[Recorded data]
- Opening Delimiter -

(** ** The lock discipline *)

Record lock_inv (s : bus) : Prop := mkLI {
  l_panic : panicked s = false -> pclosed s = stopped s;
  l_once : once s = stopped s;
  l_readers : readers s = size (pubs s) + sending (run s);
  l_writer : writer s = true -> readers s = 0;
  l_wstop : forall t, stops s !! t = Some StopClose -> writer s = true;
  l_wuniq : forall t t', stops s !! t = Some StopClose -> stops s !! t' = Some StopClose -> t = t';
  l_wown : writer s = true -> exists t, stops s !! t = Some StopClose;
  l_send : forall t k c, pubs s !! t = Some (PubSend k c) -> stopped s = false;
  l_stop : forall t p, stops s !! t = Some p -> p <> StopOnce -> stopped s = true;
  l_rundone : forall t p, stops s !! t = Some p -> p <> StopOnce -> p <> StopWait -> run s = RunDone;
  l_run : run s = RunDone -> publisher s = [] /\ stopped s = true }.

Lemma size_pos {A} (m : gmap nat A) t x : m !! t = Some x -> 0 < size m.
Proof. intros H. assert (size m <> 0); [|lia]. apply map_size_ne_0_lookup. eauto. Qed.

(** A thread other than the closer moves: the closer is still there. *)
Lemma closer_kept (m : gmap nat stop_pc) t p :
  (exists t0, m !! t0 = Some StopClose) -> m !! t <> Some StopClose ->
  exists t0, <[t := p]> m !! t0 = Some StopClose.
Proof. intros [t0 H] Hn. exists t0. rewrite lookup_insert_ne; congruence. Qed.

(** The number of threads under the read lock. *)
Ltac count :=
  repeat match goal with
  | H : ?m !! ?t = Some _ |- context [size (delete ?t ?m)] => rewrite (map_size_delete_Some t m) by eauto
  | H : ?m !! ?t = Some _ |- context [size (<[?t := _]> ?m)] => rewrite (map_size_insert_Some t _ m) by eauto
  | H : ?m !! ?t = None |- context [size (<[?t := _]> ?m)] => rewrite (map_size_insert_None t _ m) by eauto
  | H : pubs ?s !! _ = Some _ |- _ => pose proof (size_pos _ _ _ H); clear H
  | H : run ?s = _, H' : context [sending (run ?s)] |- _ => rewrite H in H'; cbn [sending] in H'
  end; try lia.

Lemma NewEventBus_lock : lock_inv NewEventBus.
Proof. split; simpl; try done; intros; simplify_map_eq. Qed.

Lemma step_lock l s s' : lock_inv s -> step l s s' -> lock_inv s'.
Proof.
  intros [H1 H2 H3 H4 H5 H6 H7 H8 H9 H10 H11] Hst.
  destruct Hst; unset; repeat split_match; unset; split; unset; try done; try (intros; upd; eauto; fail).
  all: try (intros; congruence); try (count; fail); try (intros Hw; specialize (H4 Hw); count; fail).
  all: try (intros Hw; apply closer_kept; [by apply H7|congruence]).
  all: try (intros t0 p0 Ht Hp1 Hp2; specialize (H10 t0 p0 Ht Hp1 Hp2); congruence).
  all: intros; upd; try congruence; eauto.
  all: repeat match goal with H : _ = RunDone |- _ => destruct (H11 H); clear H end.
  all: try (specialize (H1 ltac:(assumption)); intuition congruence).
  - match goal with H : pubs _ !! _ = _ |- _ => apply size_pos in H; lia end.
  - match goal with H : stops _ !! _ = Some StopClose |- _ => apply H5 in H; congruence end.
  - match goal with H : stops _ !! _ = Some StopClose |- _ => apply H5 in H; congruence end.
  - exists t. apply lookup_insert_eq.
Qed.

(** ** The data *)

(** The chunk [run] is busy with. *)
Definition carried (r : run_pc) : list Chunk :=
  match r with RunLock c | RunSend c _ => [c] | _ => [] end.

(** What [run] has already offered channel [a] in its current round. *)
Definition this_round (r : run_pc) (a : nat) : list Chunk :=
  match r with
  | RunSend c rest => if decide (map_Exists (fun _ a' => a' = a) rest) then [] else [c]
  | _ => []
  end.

- Closing Delimiter -

[Problem details] Lines from the top of the data above through the line containing "l_stop : forall" must be repeated exactly. All other lines stay out.

[Response to the exercise]
(** ** The lock discipline *)

Record lock_inv (s : bus) : Prop := mkLI {
  l_panic : panicked s = false -> pclosed s = stopped s;
  l_once : once s = stopped s;
  l_readers : readers s = size (pubs s) + sending (run s);
  l_writer : writer s = true -> readers s = 0;
  l_wstop : forall t, stops s !! t = Some StopClose -> writer s = true;
  l_wuniq : forall t t', stops s !! t = Some StopClose -> stops s !! t' = Some StopClose -> t = t';
  l_wown : writer s = true -> exists t, stops s !! t = Some StopClose;
  l_send : forall t k c, pubs s !! t = Some (PubSend k c) -> stopped s = false;
  l_stop : forall t p, stops s !! t = Some p -> p <> StopOnce -> stopped s = true;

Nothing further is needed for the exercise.